Lemma cross_pair_keeps (pool : list Plan) (r : rng R) (child1 child2 : Plan)
    (r' : rng R) :
  pair_round pool r = Ok (child1, child2, r') ->
  exists parent1 parent2,
    In parent1 pool /\ In parent2 pool
    /\ same_but_cells parent1 child1 /\ same_but_cells parent2 child2
    /\ (String.eqb crossover_method "simple_arithmetic" = false ->
        child1 = parent1 /\ child2 = parent2).
Proof.
  unfold cross_pair.
  destruct (choice R r (length pool)) as [i1 ra].
  destruct (item pool i1) as [parent1|] eqn:E1; simpl; [|discriminate].
  destruct (choice R ra (length pool)) as [i2 rb].
  destruct (item pool i2) as [parent2|] eqn:E2; simpl; [|discriminate].
  apply item_Ok in E1. apply item_Ok in E2. intro H.
  apply (cross_loop_keeps parent1 parent2 parent1 parent2) in H.
  destruct H as (H1 & H2 & H3).
  exists parent1, parent2.
  split; [eapply nth_error_In; exact E1|].
  split; [eapply nth_error_In; exact E2|].
  split; [apply H1, same_but_cells_refl|].
  split; [apply H2, same_but_cells_refl | exact H3].
Qed.

Lemma crossover_rounds_keeps (pool : list Plan) (n : nat) :
  forall (r : rng R) (new_pool : list Plan) (r' : rng R),
    rounds pool n r = Ok (new_pool, r') ->
    Forall (fun child =>
              exists parent, In parent pool /\ same_but_cells parent child
                /\ (String.eqb crossover_method "simple_arithmetic" = false ->
                    child = parent))
           new_pool.
Proof.
  induction n as [|n IH]; intros r new_pool r' H; simpl in H.
  - inversion H. constructor.
  - match type of H with
    | bind ?m _ = _ => destruct m as [[[c1 c2] r1]|] eqn:E
    end; cbn [bind] in H; [|discriminate].
    match type of H with
    | bind ?m _ = _ => destruct m as [[rest r2]|] eqn:Er
    end; cbn [bind] in H; [|discriminate].
    inversion H; subst new_pool r'. clear H.
    apply cross_pair_keeps in E.
    destruct E as (q1 & q2 & I1 & I2 & S1 & S2 & Hm).
    constructor; [|constructor; [|eapply IH; exact Er]].
    + exists q1. split; [exact I1|]. split; [exact S1|].
      intro Hf. now destruct (Hm Hf).
    + exists q2. split; [exact I2|]. split; [exact S2|].
      intro Hf. now destruct (Hm Hf).
Qed.

Lemma cross_pair_mismatch (pool : list Plan) (r : rng R)
    (parent1 parent2 : Plan) :
  nth_error pool (fst (choice R r (length pool))) = Some parent1 ->
  nth_error pool (fst (choice R (snd (choice R r (length pool))) (length pool)))
    = Some parent2 ->
  (length (non_fixed_cells parent2) < length (non_fixed_cells parent1))%nat ->
  pair_round pool r = Raise IndexError.
Proof.
  unfold cross_pair.
  destruct (choice R r (length pool)) as [i1 ra]. cbn [fst snd].
  destruct (choice R ra (length pool)) as [i2 rb]. cbn [fst snd].
  intros E1 E2 Hlt.
  apply item_Ok in E1. apply item_Ok in E2. rewrite E1, E2. cbn [bind].
  match goal with
  | |- ?m = _ => destruct m as [[[c1 c2] r1]|e] eqn:E
  end.
  - exfalso. apply cross_loop in E.
    destruct E as (_ & _ & Hvalid & _).
    destruct (Hvalid (length (non_fixed_cells parent2)) Hlt) as (a & b & _ & Hb).
    simpl in Hb.
    assert (Hnone : nth_error (non_fixed_cells parent2)
                              (length (non_fixed_cells parent2)) = None)
      by (apply nth_error_None; lia).
    congruence.
  - f_equal.
    apply (for_each_raises _ _ (cell_round parent1 parent2)
             (fun e => e = IndexError)
             (seq 0 (length (non_fixed_cells parent1))))
      with (s := (parent1, parent2, rb)); [|exact E].
    intros s a e'. apply cross_cell_raises.
Qed.

End Rounds.

(** X18.  Every plan of the pool that [crossover] returns is a copy of a
    plan of the pool it was given in all but the contents of its cells: it
    has the users, the candidate points, the five groups and so the counts
    of cells of that plan, and also its cost, fitness and number of
    connected users, which are not reset. *)
Theorem crossover_children_inherit :
  forall (sa_crossover : Cell -> Cell -> Q -> Cell * Cell) (R : RandomSource)
         (crossover_probabilty : Q) (crosspoints : nat)
         (crossover_method : string) (alpha : Q)
         (pool : list Plan) (r : rng R) (new_pool : list Plan) (r' : rng R),
    crossover sa_crossover R r pool crossover_probabilty crosspoints
              crossover_method alpha = Ok (new_pool, r') ->
    Forall (fun child =>
              exists parent, In parent pool /\ same_but_cells parent child)
           new_pool.
Proof.
  intros sa R prob crosspoints method alpha pool r new_pool r' H.
  unfold crossover in H. apply crossover_rounds_keeps in H.
  eapply Forall_impl; [|exact H].
  intros child (parent & Hin & Hs & _). now exists parent.
Qed.

Lemma crossover_children_inherit_witness :
  exists (new_pool : list Plan) (r' : rng Replay.source),
    crossover sample_sa_crossover Replay.source [0%Q; 1 # 2; 9 # 10; 1 # 10]
              sample_pool (1 # 2) 0 "simple_arithmetic" (1 # 4)
      = Ok (new_pool, r')
    /\ Forall (fun child =>
                 exists parent,
                   In parent sample_pool /\ same_but_cells parent child)
              new_pool.
Proof.
  eexists. eexists. split; [vm_compute; reflexivity|].
  eapply (crossover_children_inherit sample_sa_crossover Replay.source
            (1 # 2) 0 "simple_arithmetic" (1 # 4) sample_pool
            [0%Q; 1 # 2; 9 # 10; 1 # 10]).
  vm_compute. reflexivity.
Defined.

(** X19.  With a crossover method other than "simple_arithmetic" no cell is
    recombined, whatever the draws: every plan of the pool that [crossover]
    returns is a plan of the pool it was given. *)
Theorem crossover_other_method_copies :
  forall (sa_crossover : Cell -> Cell -> Q -> Cell * Cell) (R : RandomSource)
         (crossover_probabilty : Q) (crosspoints : nat)
         (crossover_method : string) (alpha : Q)
         (pool : list Plan) (r : rng R) (new_pool : list Plan) (r' : rng R),
    crossover_method <> "simple_arithmetic" ->
    crossover sa_crossover R r pool crossover_probabilty crosspoints
              crossover_method alpha = Ok (new_pool, r') ->
    Forall (fun child => In child pool) new_pool.
Proof.
  intros sa R prob crosspoints method alpha pool r new_pool r' Hm H.
  unfold crossover in H. apply crossover_rounds_keeps in H.
  eapply Forall_impl; [|exact H].
  intros child (parent & Hin & _ & Hc).
  rewrite Hc; [exact Hin|]. now apply String.eqb_neq.
Qed.

Lemma crossover_other_method_copies_witness :
  "uniform" <> "simple_arithmetic"
  /\ exists (new_pool : list Plan) (r' : rng Replay.source),
      crossover sample_sa_crossover Replay.source [0%Q; 1 # 2; 9 # 10; 1 # 10]
                sample_pool (1 # 2) 0 "uniform" (1 # 4)
        = Ok (new_pool, r')
      /\ Forall (fun child => In child sample_pool) new_pool.
Proof.
  split; [discriminate|].
  eexists. eexists. split; [vm_compute; reflexivity|].
  eapply (crossover_other_method_copies sample_sa_crossover Replay.source
            (1 # 2) 0 "uniform" (1 # 4) sample_pool
            [0%Q; 1 # 2; 9 # 10; 1 # 10]).
  - discriminate.
  - vm_compute. reflexivity.
Defined.

(** X20.  When the second parent drawn in the first round has fewer
    non-fixed cells than the first, [crossover] raises [IndexError],
    whatever the draws of the probabilities and the method: the cell of the
    second parent at the index is looked up in every turn of the loop over
    the cells. *)
Theorem crossover_mismatched_parents_raise :
  forall (sa_crossover : Cell -> Cell -> Q -> Cell * Cell) (R : RandomSource)
         (crossover_probabilty : Q) (crosspoints : nat)
         (crossover_method : string) (alpha : Q)
         (pool : list Plan) (r : rng R) (parent1 parent2 : Plan),
    (2 <= length pool)%nat ->
    nth_error pool (fst (choice R r (length pool))) = Some parent1 ->
    nth_error pool
              (fst (choice R (snd (choice R r (length pool))) (length pool)))
      = Some parent2 ->
    (length (non_fixed_cells parent2) < length (non_fixed_cells parent1))%nat ->
    crossover sa_crossover R r pool crossover_probabilty crosspoints
              crossover_method alpha = Raise IndexError.
Proof.
  intros sa R prob crosspoints method alpha pool r q1 q2 Hlen E1 E2 Hlt.
  unfold crossover.
  destruct (length pool / 2)%nat as [|n] eqn:Hn.
  - exfalso.
    assert (H1 : (1 <= length pool / 2)%nat).
    { change 1%nat with (2 / 2)%nat. apply Nat.Div0.div_le_mono. exact Hlen. }
    lia.
  - simpl.
    now rewrite (cross_pair_mismatch sa R prob method alpha pool r q1 q2 E1 E2
                   Hlt).
Qed.
(** C10. No GET changes the store, and a POST changes it only by storing
    the submitted pair after [CheckURI] has returned true for its long
    URI. *)
Theorem store_changes_only_on_checked_POST
    (unquote : string -> string)
    (parse_qs : string -> gmap string (list string))
    (network : string -> Q -> get_outcome) :
  (forall path w, memory (do_GET unquote path w).2 = memory w)
  /\ (forall body w,
        memory (do_POST parse_qs network body w).2 = memory w
        \/ exists longuri lrest shortname srest w1,
             parse_qs body !! "longuri" = Some (longuri :: lrest)
             /\ parse_qs body !! "shortname" = Some (shortname :: srest)
             /\ CheckURI network longuri CheckURI_default_timeout w
                = (Ok true, w1)
             /\ memory (do_POST parse_qs network body w).2
                = Store.Insert shortname longuri (memory w)).
Proof.
  split; [apply do_GET_memory|]. intros body w.
  destruct (decide (missing_params (parse_qs body) = [])) as [Hnone|Hsome].
  - rewrite missing_params_cases in Hnone.
    destruct (parse_qs body !! "longuri") as [[|longuri lrest]|] eqn:Hl;
      destruct (parse_qs body !! "shortname") as [[|shortname srest]|] eqn:Hs;
      try done.
    1-3: left; unfold do_POST; rewrite missing_params_cases, Hl, Hs;
         unfold params_getitem; rewrite Hl, ?Hs; by run.
    rewrite (do_POST_present parse_qs network body w _ _ _ _ Hl Hs).
    destruct (CheckURI network longuri CheckURI_default_timeout w)
      as [[[]|e] w1] eqn:Hcheck;
      pose proof (CheckURI_world _ _ _ _ _ _ Hcheck) as ->.
    + right. by exists longuri, lrest, shortname, srest, (add_get longuri (2 # 1) w).
    + left. by destruct (latin1_encodable longuri).
    + by left.
  - left. destruct (do_POST_missing parse_qs network body w Hsome)
      as (e & -> & _). done.
Qed.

-------------------------

▶ **YOUR GOAL**:
Where a line of the records has the string "unfold", copy that line.

▶ **RESPONSE BELOW**:
  unfold cross_pair.
  unfold cross_pair.
  unfold crossover in H. apply crossover_rounds_keeps in H.
  unfold crossover in H. apply crossover_rounds_keeps in H.
  unfold crossover.
    1-3: left; unfold do_POST; rewrite missing_params_cases, Hl, Hs;
         unfold params_getitem; rewrite Hl, ?Hs; by run.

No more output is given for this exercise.